Tuttavia la questione non ha carattere “locale” (come i fatti di Palermo dimostrano) né è limitata ad alcuni ambiti sociali. Sicuramente realtà come quelle di Caivano interrogano in maniera particolare perché degrado e miseria sono fatali acceleratori di dinamiche che portano ad un decadimento umano prima che sociale.
Don Maurizio Patriciello, parroco del Parco Verde che vive da anni sotto scorta per le minacce subite dalla camorra, pur non nascondendo la tremenda realtà del suo quartiere (che secondo lui non avrebbe mai dovuto nascere), allarga lo spettro della questione: “se ci sono femminicidi, se ci sono casi di violenza brutale che avvengono sia in quartieri degradati sia in quelli più agiati, vuol dire che noi abbiamo sbagliato, abbiamo deciso di non educare”; di più, precisa: “Abbiamo abdicato alla fatica dell’educare”.

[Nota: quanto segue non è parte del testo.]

Lemma grown_size_not_stored_witness : ∃ e : FatFileEntry checked_date, file_size e = 700 ∧
  does (file_write (sample_file e) 700 [1; 2; 3]) file_volume (λ r fat',
    h_file_size r.1 = 703 ∧ ∃ files', dir_at fat' 2 files' ∧ dir_lists files' [e]).
Proof.
  destruct file_in_root as (e & Hes & Er & Hsz). destruct file_chain as [Hl Hv]. exists e. split; [done|].
  eapply does_mono; [apply (grown_size_not_stored file_volume (sample_file e) [4] 700 [1; 2; 3] file_root [] [] file_raw file_volume_geometry Hl Hv)|].
  - by repeat constructor.
  - done.
  - done.
  - done.
  - done.
  - apply (bool_decide_eq_true_1 (2 ∉ [3; 4])). vm_compute. reflexivity.
  - exact file_root_at.
  - exact Hes.
  - unfold sfn. simpl. by rewrite Er.
  - vm_compute. reflexivity.
  - intros [f' r] fat' (_ & Hs & _ & files' & es1 & es2 & Hd & Hls & E). split; [done|]. exists files'. split; [exact Hd|].
    symmetry in E. apply app_nil in E as [-> ->]. exact Hls.
Defined.

Lemma renamed_file_listed_witness : ∃ e : FatFileEntry checked_date,
  does (file_rename sample_name (sample_file e)) file_volume (λ f' fat',
    name (h_file_entry f') = sample_name ∧ ∃ files', dir_at fat' 2 files' ∧ dir_lists files' [h_file_entry f']).
Proof.
  destruct file_in_root as (e & Hes & Er & Hsz). exists e.
  eapply does_mono; [apply (renamed_file_listed file_volume (sample_file e) file_root [] [] file_raw sample_name)|].
  - exact file_root_at.
  - exact Hes.
  - unfold sfn. simpl. by rewrite Er.
  - vm_compute. reflexivity.
  - repeat constructor.
  - done.
  - done.
  - left. exists 1%nat. intros k Hk. change (Z.to_nat (entries_of_name sample_name)) with 3%nat in Hk. exists raw_default.
    split; [|by left]. unfold file_root. destruct k as [|k]; [lia|]. apply lookup_replicate_2. lia.
  - intros f' fat' (_ & En & files' & es1 & es2 & E & Hd & Hls). split; [by rewrite En|]. exists files'. split; [exact Hd|].
    symmetry in E. apply app_nil in E as [-> ->]. exact Hls.
Defined.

Don Patriciello coglie un aspetto “ontologico” (per usare un parolone): il male è democratico e “attraversa” ciascuno di noi, sia in qualità di soggetto attivo che come vittima. Cosa può arginare (mai eliminare, bisogna esserne consapevoli!) questo male? Giustamente, sottintende Patriciello, una educazione. Ma una educazione a cosa, a partire da quale fondamento, e, soprattutto, da parte di chi?
Troppo spesso delegata e limitata all’aspetto istituzionale e scolastico, la questione educativa, bisogna avere il coraggio di ammetterlo, è sfuggita di mano perché quelle domande non hanno risposta; peggio, non sono neanche poste. Tanto che spesso anche le famiglie, prime cellule educative, sul punto annaspano e procedono a vista.
I progetti, senza che siano ancorati ad un valore ideale, hanno il fiato corto. Ma quale può essere il valore ideale capace di resistere a contesti come quello di Parco Verde? Scommetto che a Caivano progetti scolastici sulla legalità ce ne saranno stati a iosa, con relativo dispendio di risorse. Evidentemente c’è bisogno di altro. Da dove pensare di poter partire (sia pure con tutte le verifiche del caso)?
Le domande, come si vede, si rilanciano e restano aperte. Le risposte (o meglio, i tentativi di risposta), forse sarebbero più facilmente rinvenibili se si guardasse alla propria esperienza. Ognuno di noi, nella propria vita, chi è stato disposto a seguire? Qualcuno che aveva una passione. La passione più attraente di tutti è quella per l’umano, non genericamente inteso, ma per la singola persona, con preciso nome e cognome. Questa passione attrae, forma, si trasmette e alla fine educa più di mille progetti e analisi sociologiche. Con una duplice avvertenza: che l’esito non è programmabile e, soprattutto, non calcolabile nel tempo.
Per questo a don Patriciello (non a caso un sacerdote), dobbiamo chiedere di continuare ad essere una presenza a Parco Verde e ci aspettiamo che dica: “se gli altri hanno abdicato alla fatica di educare, tra questi non ci sono io”.